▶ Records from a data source
■ ■ ■ ■

(** * sistema_bancario: lock disciplines for two-account transfers

    A shallow embedding of the banking core of the repository
    (src/models, src/banks, src/simulation) and the properties its
    specification states about it.

    Conventions of the embedding.
    - Account ids are Python ints: [Z].
    - Balances and amounts are Python numbers.  The main development
      computes on exact rationals ([Q]); a rational of denominator 1 is
      a Python int ([py_int]), and on ints this is what Python computes.
      Python floats round: [Binary64] is [Account] and the two
      [transfer] methods once more on IEEE binary64 numbers, and the
      properties that depend on exact sums are stated for ints.
    - A [threading.Lock] is a boolean held by the account object:
      [true] while some thread owns it.  It is not re-entrant and has no
      owner field, as in Python.
    - An [Account] object is reached through the bank's dictionary; the
      dictionary key of an account is its [id] ([Bank.__init__] builds the
      dictionary that way), so a reference to an account is its id.
    - Log output is not modelled. *)

From Stdlib Require Import ZArith QArith Qabs Lqa Lia String.
From Stdlib Require Floats.
From stdpp Require Import base gmap list relations.

(* ================================================================== *)
(** * Part I: the program *)
(* ================================================================== *)

(** ** Exceptions

    One constructor per [raise] site of the core; [py_class] gives the
    Python exception class that the site raises and [kind] the name the
    specification gives to it. *)

Inductive error :=
| NegativeDeposit                (* ValueError("Deposit amount must be positive") *)
| NegativeWithdrawal             (* ValueError("Withdrawal amount must be positive") *)
| AccountInsufficientFunds       (* ValueError("Insufficient funds"), Account.withdraw *)
| SameAccount                    (* ValueError("Cannot transfer to the same account") *)
| NonPositiveAmount              (* ValueError("Transfer amount must be positive") *)
| AccountNotFound (account_id : Z)  (* KeyError(f"Account {account_id} not found") *)
| TransferInsufficientFunds (from_id : Z) (current_balance amount : Q)
                                 (* ValueError(f"Insufficient funds in {from_account} ...") *)
| PoolSizeError.                 (* ValueError("max_workers must be greater than 0") *)

Inductive exception_class := ValueError | KeyError.

Definition py_class (e : error) : exception_class :=
  match e with
  | AccountNotFound _ => KeyError
  | _ => ValueError
  end.

Inductive error_kind :=
| InvalidRequest
| AccountNotFoundKind
| InsufficientFunds
| Unclassified.          (* not in the taxonomy of the specification *)

Definition kind (e : error) : error_kind :=
  match e with
  | SameAccount | NonPositiveAmount => InvalidRequest
  | AccountNotFound _ => AccountNotFoundKind
  | AccountInsufficientFunds | TransferInsufficientFunds _ _ _ => InsufficientFunds
  | NegativeDeposit | NegativeWithdrawal | PoolSizeError => Unclassified
  end.

(** Python's [<] on numbers. *)
Definition Qltb (x y : Q) : bool := (Qnum x * QDen y <? Qnum y * QDen x)%Z.

(** ** Outcome of a call

    A call on a state of type [S] either returns, raises, or never
    returns because it waits for a lock that nobody will release.  The
    state is the one the call leaves behind. *)

Inductive outcome (S A : Type) :=
| Returned (a : A) (s : S)
| Raised (e : error) (s : S)
| Blocked (s : S).
Arguments Returned {S A} a s.
Arguments Raised {S A} e s.
Arguments Blocked {S A} s.

(** ** src/models/account.py *)

Module Account.

Record t := { id : Z; _balance : Q; lock : bool }.

Definition __init__ (account_id : Z) (initial_balance : Q) : t :=
  {| id := account_id; _balance := initial_balance; lock := false |}.

Definition set_balance (self : t) (b : Q) : t :=
  {| id := id self; _balance := b; lock := lock self |}.

Definition set_lock (self : t) (l : bool) : t :=
  {| id := id self; _balance := _balance self; lock := l |}.

(** [with self.lock: body]: waits while the lock is held; the lock is
    released on every exit of [body], so the account a sequential
    caller gets back is unlocked again. *)
Definition with_lock {A} (self : t) (body : t -> outcome t A) : outcome t A :=
  if lock self then Blocked self
  else match body (set_lock self true) with
       | Returned a s => Returned a (set_lock s false)
       | Raised e s => Raised e (set_lock s false)
       | Blocked s => Blocked s
       end.

Definition deposit (self : t) (amount : Q) : outcome t unit :=
  if Qltb amount 0 then Raised NegativeDeposit self
  else with_lock self (fun s =>
         Returned tt (set_balance s (_balance s + amount))).

Definition withdraw (self : t) (amount : Q) : outcome t unit :=
  if Qltb amount 0 then Raised NegativeWithdrawal self
  else with_lock self (fun s =>
         if Qltb (_balance s) amount then Raised AccountInsufficientFunds s
         else Returned tt (set_balance s (_balance s - amount))).

Definition get_balance (self : t) : outcome t Q :=
  with_lock self (fun s => Returned (_balance s) s).

End Account.

(** ** src/models/transaction.py

    [timestamp] (wall clock) and [thread_name] (identity of the pool
    thread) are not modelled; [error_message] keeps the exception
    instead of its text. *)

Module Transaction.

Record t := {
  from_account_id : Z;
  to_account_id : Z;
  amount : Q;
  success : bool;
  error_message : option error
}.

End Transaction.

(** ** Lock events and the state of a sequential call on a bank *)

Inductive event :=
| Acquire (account_id : Z)
| Release (account_id : Z)
| Sleep (seconds : Q).

Record world := {
  accounts : gmap Z Account.t;      (* Bank.accounts *)
  trace : list event                (* lock operations and sleeps so far *)
}.

Definition M (A : Type) : Type := world -> outcome world A.

Definition ret {A} (a : A) : M A := fun w => Returned a w.
Definition raise {A} (e : error) : M A := fun w => Raised e w.
Definition bind {A B} (m : M A) (k : A -> M B) : M B :=
  fun w => match m w with
           | Returned a w' => k a w'
           | Raised e w' => Raised e w'
           | Blocked w' => Blocked w'
           end.

Notation "x <- m ;; k" := (bind m (fun x => k))
  (at level 100, m at next level, right associativity, only parsing).
Notation "m ;;; k" := (bind m (fun _ => k))
  (at level 100, right associativity, only parsing).

(** [try: body finally: fin] *)
Definition try_finally {A} (body : M A) (fin : M unit) : M A :=
  fun w => match body w with
           | Returned a w' => bind fin (fun _ => ret a) w'
           | Raised e w' => bind fin (fun _ => raise e) w'
           | Blocked w' => Blocked w'
           end.

Definition emit (ev : event) : M unit :=
  fun w => Returned tt {| accounts := accounts w; trace := trace w ++ [ev] |}.

Definition update_account (r : Z) (f : Account.t -> Account.t) : M unit :=
  fun w => Returned tt {| accounts := alter f r (accounts w); trace := trace w |}.

(** [account.lock.acquire()] on the account with reference [r]. *)
Definition lock_acquire (r : Z) : M unit :=
  fun w => match accounts w !! r with
           | Some a =>
               if Account.lock a then Blocked w
               else (update_account r (fun a => Account.set_lock a true) ;;;
                     emit (Acquire r)) w
           | None => Blocked w
           end.

(** [account.lock.release()] *)
Definition lock_release (r : Z) : M unit :=
  update_account r (fun a => Account.set_lock a false) ;;; emit (Release r).

(** [account._balance] *)
Definition read_balance (r : Z) : M Q :=
  fun w => match accounts w !! r with
           | Some a => Returned (Account._balance a) w
           | None => Blocked w
           end.

(** [time.sleep(seconds)] *)
Definition sleep (seconds : Q) : M unit := emit (Sleep seconds).

(** ** src/banks/base_bank.py *)

Module Bank.

(** [{acc.id: acc for acc in accounts}]: a later account with the same
    id replaces an earlier one. *)
Definition __init__ (accounts : list Account.t) : gmap Z Account.t :=
  foldl (fun d acc => <[Account.id acc := acc]> d) ∅ accounts.

Definition get_account (account_id : Z) : M Account.t :=
  fun w => match accounts w !! account_id with
           | Some a => Returned a w
           | None => Raised (AccountNotFound account_id) w
           end.

(** [sum(account.get_balance() for account in self.accounts.values())];
    [get_balance] takes each account's lock in turn. *)
Definition get_total_balance (self : gmap Z Account.t) : option Q :=
  map_fold (fun _ a acc =>
              match acc, Account.get_balance a with
              | Some total, Returned b _ => Some (b + total)%Q
              | _, _ => None
              end) (Some 0%Q) self.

■ ■ ■ ■

▶ Exercise instructions
Repeat the entries above exactly, from the first line through the line containing "- Account ids are Python ints: [Z].".

▶ Written response
(** * sistema_bancario: lock disciplines for two-account transfers

    A shallow embedding of the banking core of the repository
    (src/models, src/banks, src/simulation) and the properties its
    specification states about it.

    Conventions of the embedding.
    - Account ids are Python ints: [Z].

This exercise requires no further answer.